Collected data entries
------

(** ** Batches *)

Definition log_ok (d : QDB) : Prop := ids_ok d /\ keys_unique d.

(** A fresh row with a new key. *)
Lemma log_ok_insert p e d i now :
  log_ok d -> i ∉ q_used d -> find_accepted p e d = None ->
  log_ok (set_accepted (<[i := accepted_row i p e now]> (q_accepted d)) (set_used ({[i]} ∪ q_used d) d)).
Proof.
  intros [Hi Hu] Hf Hn. split.
  - intros j a. simpl. destruct (decide (i = j)) as [<-|Hne].
    + rewrite lookup_insert_eq. intros H. injection H as <-. split; [done | set_solver].
    + rewrite lookup_insert_ne by done. intros H. destruct (Hi j a H). split; [done | set_solver].
  - intros j k a b. simpl. pose proof (find_accepted_None _ _ _ Hn) as Hno.
    destruct (decide (i = j)) as [<-|Hj], (decide (i = k)) as [<-|Hk]; rewrite ?lookup_insert_eq, ?lookup_insert_ne by done; [done|..].
    + intros H1 H2 E1 E2 E3. injection H1 as <-. exfalso. specialize (Hno k b H2).
      rewrite (proj2 (same_key_eq p e b)) in Hno; [done|]. simpl in *. by rewrite <- E1, <- E2, <- E3.
    + intros H1 H2 E1 E2 E3. injection H2 as <-. exfalso. specialize (Hno j a H1).
      by rewrite (proj2 (same_key_eq p e a)) in Hno.
    + apply (Hu j k a b).
Qed.

Lemma log_ok_ext d d' : q_accepted d' = q_accepted d -> q_used d' = q_used d -> log_ok d -> log_ok d'.
Proof. unfold log_ok, ids_ok, keys_unique. by intros -> ->. Qed.

Lemma differs_row p e id now j : ev_Payload e = Raw j -> differs (accepted_row id p e now) e = false.
Proof.
  intros E. unfold differs. simpl. rewrite !seqb_refl, !Z.eqb_refl. simpl. rewrite E. simpl. by rewrite Any.decode_equal.
Qed.

Lemma accept_one_settles p e d id d1 :
  log_ok d -> accept_one p e d = (Ok id, d1) ->
  log_ok d1 /\ settled p e id d1 /\ (forall p' e' id', settled p' e' id' d -> settled p' e' id' d1) /\
  q_quotas d1 = q_quotas d /\ q_now d1 = q_now d.
Proof.
  intros Hok H. unfold accept_one, gets in H. cbn zeta in H. unfold_M. set (e0 := normalise e) in *.
  destruct (find_accepted p e0 d) as [a|] eqn:Ef.
  - destruct (differs a e0) eqn:Ed; [discriminate|]. destruct (enqueue_queued p e0 a d) as (d' & E & Hq).
    rewrite E in H. injection H as <- <-. split; [by apply (log_ok_ext d), Hok; apply Hq|].
    split; [by apply (settles_row p e _ d d' a)|]. split; [intros; by eapply keeps_settled|]. by destruct (e_config _ _ _ _ Hq) as (_ & _ & ? & ?).
  - unfold insert_accepted in H. destruct (ev_Payload e0) as [|t|j] eqn:Ep; [discriminate..|].
    destruct (ev_ConsentContext e0); [discriminate..|]. destruct (ev_SchemaVersion e0 <? 1); [discriminate|].
    set (i := fresh (q_used d)) in *. set (row := accepted_row i p e0 (q_now d)) in *.
    set (d0 := set_accepted _ _) in H. destruct (enqueue_queued p e0 row d0) as (d' & E & Hq). rewrite E in H. injection H as <- <-.
    assert (Hfresh : i ∉ q_used d) by apply is_fresh.
    assert (Hok0 : log_ok d0) by by apply log_ok_insert.
    assert (Hrow : q_accepted d0 !! i = Some row) by (simpl; by rewrite lookup_insert_eq).
    split; [apply (log_ok_ext d0); [apply Hq | apply Hq | exact Hok0]|]. split; [|split].
    + apply (settles_row p e _ d0 d' row); [done | | done | by apply (differs_row _ _ _ _ j)].
      apply (find_accepted_eq _ _ _ i); [apply Hok0 | done | apply same_key_row].
    + intros p' e' id' Hs. apply (keeps_settled p (ae_ID row) d0 d'); [done|]. destruct Hs as [(a & Ha & Hid & Hd) Hj Ho He Hc].
      constructor; [|done..]. exists a. split; [|done]. apply find_accepted_Some in Ha as [[k Hk] Hkey].
      apply (find_accepted_eq _ _ _ k); [apply Hok0 | | done]. simpl. rewrite lookup_insert_ne; [done|].
      intros <-. destruct (proj1 Hok i a Hk) as [_ Hin]. done.
    + by destruct (e_config _ _ _ _ Hq) as (_ & _ & ? & ?).
Qed.

Lemma accept_all_settles p events d ids d1 :
  log_ok d -> accept_all p events d = (Ok ids, d1) ->
  log_ok d1 /\ Forall2 (fun e id => settled p e id d1) events ids /\
  (forall p' e' id', settled p' e' id' d -> settled p' e' id' d1) /\ q_quotas d1 = q_quotas d /\ q_now d1 = q_now d.
Proof.
  revert d ids. induction events as [|e events IH]; intros d ids Hok H; simpl in H.
  { injection H as <- <-. split; [done|]. split; [constructor|]. by split. }
  apply bindM_Ok in H as (id & d2 & H1 & H). apply bindM_Ok in H as (ids' & d3 & H2 & H). injection H as <- <-.
  destruct (accept_one_settles _ _ _ _ _ Hok H1) as (Hok2 & Hs & Hk & Hq & Hn).
  destruct (IH d2 ids' Hok2 H2) as (Hok3 & Hs3 & Hk3 & Hq3 & Hn3).
  split; [done|]. split; [constructor; [by apply Hk3 | done]|]. split; [intros; by apply Hk3, Hk|]. split; congruence.
Qed.

(** ** Accepting again *)

(** Nothing of [d1] has gone from [d2]; anything may have come. *)
Record kept (d1 d2 : QDB) : Prop := MkKept {
  k_log : log_ok d2;
  k_accepted : q_accepted d1 ⊆ q_accepted d2;
  k_jobs : forall i, is_Some (q_jobs d1 !! i) -> is_Some (q_jobs d2 !! i);
  k_outbox : forall t i, in_outbox t i d1 = true -> in_outbox t i d2 = true;
  k_connectorJobs : q_connectorJobs d1 ⊆ q_connectorJobs d2
}.

(** The event's row, job and outbox row are there. *)
Definition stored (p : Principal) (e : Event) (id : string) (d : QDB) : Prop :=
  (exists a, find_accepted p (normalise e) d = Some a /\ ae_ID a = id /\ differs a (normalise e) = false) /\
  is_Some (q_jobs d !! id) /\ in_outbox "events.accepted.v1" id d = true.

(** What accepting the stored events [ids] again adds to [d]. *)
Definition fresh_export (p : Principal) (ids : list string) (d : QDB) (o : OutboxRow) : Prop :=
  ob_Topic o = "exports.events.v1" /\ ob_EventID o ∈ ids /\ exports p d <> [] /\ in_outbox "exports.events.v1" (ob_EventID o) d = false.
Definition fresh_connector (p : Principal) (ids : list string) (d : QDB) (j : ConnectorJob) : Prop :=
  cj_EventID j ∈ ids /\ exists c, c ∈ q_connectors d /\ co_ID c = cj_ExtensionID j /\ connects p (cj_EventID j) d c = true.
Record added (p : Principal) (ids : list string) (d d' : QDB) : Prop := MkAdded {
  a_log : q_accepted d' = q_accepted d /\ q_jobs d' = q_jobs d /\ q_used d' = q_used d;
  a_config : q_pipelines d' = q_pipelines d /\ q_connectors d' = q_connectors d /\ q_windows d' = q_windows d /\ q_now d' = q_now d;
  a_outbox : exists rows, q_outbox d' = q_outbox d ++ rows /\ Forall (fresh_export p ids d) rows;
  a_connectorJobs : exists js, q_connectorJobs d' = q_connectorJobs d ++ js /\ Forall (fresh_connector p ids d) js
}.

Lemma in_outbox_sub t i d d' : q_outbox d ⊆ q_outbox d' -> in_outbox t i d = true -> in_outbox t i d' = true.
Proof. unfold in_outbox. rewrite !existsb_exists. intros Hs (o & Ho & E). exists o. split; [|done]. apply list_elem_of_In, Hs. by apply list_elem_of_In. Qed.
Lemma connects_sub p id d d' c : q_connectorJobs d ⊆ q_connectorJobs d' -> connects p id d' c = true -> connects p id d c = true.
Proof.
  unfold connects. intros Hs [-> Hn]%andb_prop. simpl. apply negb_true_iff. apply negb_true_iff in Hn.
  destruct (existsb _ (q_connectorJobs d)) eqn:Ex; [|done]. rewrite <- Hn. symmetry. apply existsb_exists in Ex as (x & Hx & Hf).
  apply existsb_exists. exists x. split; [|done]. apply list_elem_of_In, Hs. by apply list_elem_of_In.
Qed.

Lemma added_refl p d : added p [] d d.
Proof. constructor; [done|done|exists []|exists []]; by rewrite app_nil_r. Qed.
Lemma added_trans p ids ids' d d1 d2 : added p ids d d1 -> added p ids' d1 d2 -> added p (ids ++ ids') d d2.
Proof.
  intros [(A1 & A2 & A3) (B1 & B2 & B3 & B4) (r1 & R1 & F1) (j1 & J1 & G1)] [(A1' & A2' & A3') (B1' & B2' & B3' & B4') (r2 & R2 & F2) (j2 & J2 & G2)].
  constructor; [repeat split; congruence..| |].
  - exists (r1 ++ r2). split; [by rewrite R2, R1, app_assoc|]. apply Forall_app. split.
    + eapply Forall_impl; [exact F1|]. intros o (? & ? & ? & ?). repeat split; set_solver.
    + eapply Forall_impl; [exact F2|]. intros o (? & ? & E & Hn). unfold exports in E. rewrite B1 in E.
      split; [done|]. split; [set_solver|]. split; [done|]. apply not_true_is_false. intros Hi.
      rewrite (in_outbox_sub _ _ d d1) in Hn; [done | rewrite R1; set_solver | done].
  - exists (j1 ++ j2). split; [by rewrite J2, J1, app_assoc|]. apply Forall_app. split.
    + eapply Forall_impl; [exact G1|]. intros j (? & ?). split; [set_solver | done].
    + eapply Forall_impl; [exact G2|]. intros j (? & c & Hc & E & Hn). split; [set_solver|]. exists c.
      rewrite B2 in Hc. split; [done|]. split; [done|]. eapply connects_sub; [|exact Hn]. rewrite J1. set_solver.
Qed.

------

#### Task:
Taking the entries above, restate exactly those lines that fall between the line with "intros E. unfold" and the line with "rewrite E in H. injection H as <- <-. split;", keeping both of those lines too.

#### Task answer:
  intros E. unfold differs. simpl. rewrite !seqb_refl, !Z.eqb_refl. simpl. rewrite E. simpl. by rewrite Any.decode_equal.
Qed.

Lemma accept_one_settles p e d id d1 :
  log_ok d -> accept_one p e d = (Ok id, d1) ->
  log_ok d1 /\ settled p e id d1 /\ (forall p' e' id', settled p' e' id' d -> settled p' e' id' d1) /\
  q_quotas d1 = q_quotas d /\ q_now d1 = q_now d.
Proof.
  intros Hok H. unfold accept_one, gets in H. cbn zeta in H. unfold_M. set (e0 := normalise e) in *.
  destruct (find_accepted p e0 d) as [a|] eqn:Ef.
  - destruct (differs a e0) eqn:Ed; [discriminate|]. destruct (enqueue_queued p e0 a d) as (d' & E & Hq).
    rewrite E in H. injection H as <- <-. split; [by apply (log_ok_ext d), Hok; apply Hq|].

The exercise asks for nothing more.